A group of strangers who live near each other in London become fast friends after writing their deepest secrets in a shared notebook.

Julian Jessop, a septuagenarian artist, is bone-crushingly lonely when he starts “The Authenticity Project”—as he titles a slim green notebook—and begins its first handwritten entry questioning how well people know each other in his tiny corner of London. After 15 years on his own mourning the loss of his beloved wife, he begins the project with the aim that whoever finds the little volume when he leaves it in a cafe will share their true self with their own entry and then pass the volume on to a stranger. The second person to share their inner selves in the notebook’s pages is Monica, 37, owner of a failing cafe and a former corporate lawyer who desperately wants to have a baby. From there the story unfolds, as the volume travels to Thailand and back to London, seemingly destined to fall only into the hands of people—an alcoholic drug addict, an Australian tourist, a social media influencer/new mother, etc.—who already live clustered together geographically.
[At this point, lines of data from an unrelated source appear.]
Lemma step_assign n j w :
  job_inv n j → jb_workers j !! w = Some WAssign → step_keeps n j w WAssign.
Proof using Hclean Hnojson nReduce_pos.
  intros Hj Hw. pose proof Hj as [[lg Hmr] Hnr Hf Hd _]. cbn [Worker__step].
  set (s := mkMrSys _ _ _ lg) in Hmr.
  destruct (mr_step s EAssign) as [s'| |] eqn:E; [|by simpl in E; repeat case_match..].
  pose proof (inv_assign _ _ _ _ _ Hmr E) as Hmr'.
  pose proof (Assign_reply (jb_co j) (jb_clock j)) as Hr.
  pose proof (Assign_no_new_done (jb_co j) (jb_clock j)) as Hnn.
  simpl in E. destruct (Coordinator__Assign _ _ _) as [c' reply]. simpl in Hnn.
  destruct Hr as [Hnr' Hr]. do 3 eexists. split; [done|].
  set (pc' := if decide _ then WMap reply else _).
  assert (held pc' = task_of reply) as Hh.
  { unfold pc'. repeat case_decide; simpl; try done; unfold task_of; by rewrite decide_False by tauto. }
  assert (pc_ok (jb_fs j) pc') as Hpc.
  { unfold pc'. destruct Hr as [(Hty & Hn & i & t & Hl & Hi & Hm)|[(Hty & Hp & i & t & Hl & Hi)|[Hty|Hty]]];
      rewrite Hty; simpl; [..|done|done].
    - exists i. split_and!; [done..| |congruence].
      pose proof (inv_files _ _ _ _ Hmr) as Hfl. simpl in Hfl. rewrite <-Hfl, Hm. by rewrite list_lookup_fmap, Hl.
    - exists i. split.
      + split_and!; [done..|]. pose proof (inv_nreduce _ _ _ _ Hmr) as Hlen. simpl in Hlen. rewrite <-Hlen.
        by eapply lookup_lt_Some.
      + intros m Hm. pose proof (inv_phase _ _ _ _ Hmr) as Hph. unfold phase_ok in Hph. simpl in Hph.
        rewrite Hp in Hph. destruct Hph as [Hall _].
        pose proof (inv_files _ _ _ _ Hmr) as Hfl. simpl in Hfl. rewrite <-Hfl, length_fmap in Hm.
        destruct (lookup_lt_is_Some_2 _ _ Hm) as [tm Htm].
        apply (Hd "map" m tm); [by left|done|]. by eapply Forall_lookup_1 in Hall. }
  eapply job_inv_next; [exact Hj| |done|done|apply fs_le_refl|by eapply done_ok_no_new|].
  - destruct (tasks_held_split _ _ _ Hw) as (rest & H1 & H2). exists (MrCoordinator.log s').
    destruct (task_of reply) as [d|]; injection E as <-; simpl;
      (eapply mr_inv_perm; [|reflexivity|exact Hmr']); rewrite H2, Hh, H1; simpl; [|done].
    by rewrite Permutation_app_comm.
  - intros k pc0 [->|Hin]%insert_workers; by auto.
Qed.

Lemma step_report n j w args :
  job_inv n j → jb_workers j !! w = Some (WReport args) → step_keeps n j w (WReport args).
Proof using Hclean Hnojson nReduce_pos.
  intros Hj Hw. pose proof Hj as [[lg Hmr] Hnr Hf Hd Hws]. cbn [Worker__step].
  destruct (tasks_held_split _ _ _ Hw) as (rest & H1 & H2). simpl in H1.
  assert (args ∈ tasks_held (jb_workers j)) as [k Hk]%list_elem_of_lookup by (rewrite H1; left).
  destruct (inv_report _ _ _ _ k Hmr) as (s' & E & Hmr'). simpl in E. rewrite Hk in E.
  destruct (Hws _ _ Hw) as (i & Hi & Hdone).
  destruct (inv_out _ _ _ _ Hmr args (list_elem_of_lookup_2 _ _ _ Hk)) as [Hlog _].
  destruct (inv_log _ _ _ _ Hmr args Hlog) as (Hty & i' & t & Hi' & Hl & _). simpl in Hl.
  assert (i' = i) as -> by lia.
  assert (Coordinator__ReportTaskCompletion (jb_co j) args =
    Ret (if decide (Attempt t ≠ DoneArgs_Attempt args) then jb_co j
         else accept (jb_co j) (DoneArgs_TaskType args) i t)) as Hrep.
  { destruct args as [ty id a]. simpl in *. subst id. by apply Report_spec. }
  rewrite Hrep in E |- *. cbn [obind] in E |- *. injection E as <-. do 3 eexists. split; [done|].
  eapply job_inv_next; [exact Hj| | |done|apply fs_le_refl| |].
  - exists lg. eapply mr_inv_perm; [|reflexivity|exact Hmr'].
    rewrite H2. simpl. apply (Permutation_cons_inv (a := args)). rewrite <-H1.
    symmetry. by apply delete_Permutation.
  - case_decide; [done|]. unfold accept. destruct (forallb _ _); unfold set_tasks; by case_decide.
  - case_decide; [done|]. intros ty k' t' Hty' Hl' Hs. rewrite tasks_of_accept in Hl' by done.
    case_decide as He; [subst ty|by eapply Hd].
    rewrite list_lookup_insert_Some in Hl'. destruct Hl' as [(<- & _ & _)|[_ Hl']]; [done|by eapply Hd].
  - intros k' pc0 [->|Hin]%insert_workers; [by left|by right].
Qed.

Lemma map_output_reply reply m f :
  map_reply reply m → job_fs f →
  ∃ content, f !! RPCReply_MapFile reply = Some content ∧
    mapf (RPCReply_MapFile reply) content = map_output mapf files f0 m.
Proof using Hinputs.
  intros (_ & _ & Hm & _) Hf. destruct (Hinputs (RPCReply_MapFile reply)) as [content Hc];
    [by eapply list_elem_of_lookup_2|].
  exists content. rewrite (jf_old _ Hf), Hc by by eexists. split; [done|].
  unfold map_output. by rewrite Hm, Hc.
Qed.

Lemma held_done_args ty reply :
  task_type ty → RPCReply_TaskType reply = ty → Some (done_args ty reply) = task_of reply.
Proof. intros Hty Hr. unfold task_of, done_args. by rewrite decide_True, Hr by by rewrite Hr. Qed.

Lemma step_rename n j w reply todo :
  job_inv n j → jb_workers j !! w = Some (WRename reply todo) → step_local n j w (WRename reply todo).
Proof using Hclean Hnojson nReduce_pos.
  intros Hj Hw. pose proof Hj as [_ _ Hf _ Hws].
  destruct (Hws _ _ Hw) as (m & dn & Hr & Hsplit & Hs). pose proof Hr as (Hty & Hid & Hm & _).
  destruct todo as [|[i c] todo]; cbn [Worker__step]; do 2 eexists; (split; [done|]).
  - assert (held (WReport (done_args "map" reply)) = held (WRename reply [])) as Hh
      by (apply held_done_args; [by left|done]).
    split_and!; [done|simpl; lia|]. eapply job_inv_local; [done..|apply fs_le_refl|].
    exists m. split; [done|]. unfold task_done. simpl. intros r Hlt.
    rewrite app_nil_r in Hsplit. eapply (Hs r (interf m r)). rewrite Hsplit.
    apply list_elem_of_lookup. exists r. by rewrite list_lookup_imap, bucket_files_lookup.
  - assert ((i < R)%nat ∧ c = interf m i) as [Hi ->].
    { assert ((i, c) ∈ dn ++ (i, c) :: todo) as Hin by (apply elem_of_app; right; left).
      rewrite Hsplit in Hin. apply list_elem_of_lookup in Hin as [k Hk].
      rewrite list_lookup_imap in Hk. destruct (_ !! k) as [c'|] eqn:E; [|done].
      injection Hk as <- <-. apply lookup_lt_Some in E as Hlt. rewrite bucket_files_length in Hlt.
      rewrite bucket_files_lookup in E by done. injection E as <-. done. }
    rewrite Hid. destruct (job_fs_write (jb_fs j) (inter_name (zn m) (zn i)) (interf m i) i Hf Hi)
      as [Hf' Hle]; [apply glob_inter|left; exists m; split_and!; [by eapply lookup_lt_Some|done..]|].
    split_and!; [done|simpl; lia|]. eapply job_inv_local; [done..|].
    exists m, (dn ++ [(i, interf m i)]). split_and!; [done|by rewrite <-app_assoc|].
    intros i' c' [Hin|Hin%list_elem_of_singleton]%elem_of_app.
    + destruct (decide (inter_name (zn m) (zn i) = inter_name (zn m) (zn i'))) as [->|];
        [by rewrite lookup_insert_eq|]. rewrite lookup_insert_ne by done. by eapply Hs.
    + injection Hin as -> _. by rewrite lookup_insert_eq.
Qed.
This is a glossy tale where difficulties and addictions appear and are overcome, where lies are told and then forgiven, where love is sought and found, and where truths, once spoken, can set you free. Secondary characters, including an interracial gay couple, appear with their own nuanced parts in the story. The message is strong, urging readers to get off their smartphones and social media and live in the real, authentic world—no chain stores or brands allowed here—making friends and forming a real-life community and support network. And is that really a bad thing?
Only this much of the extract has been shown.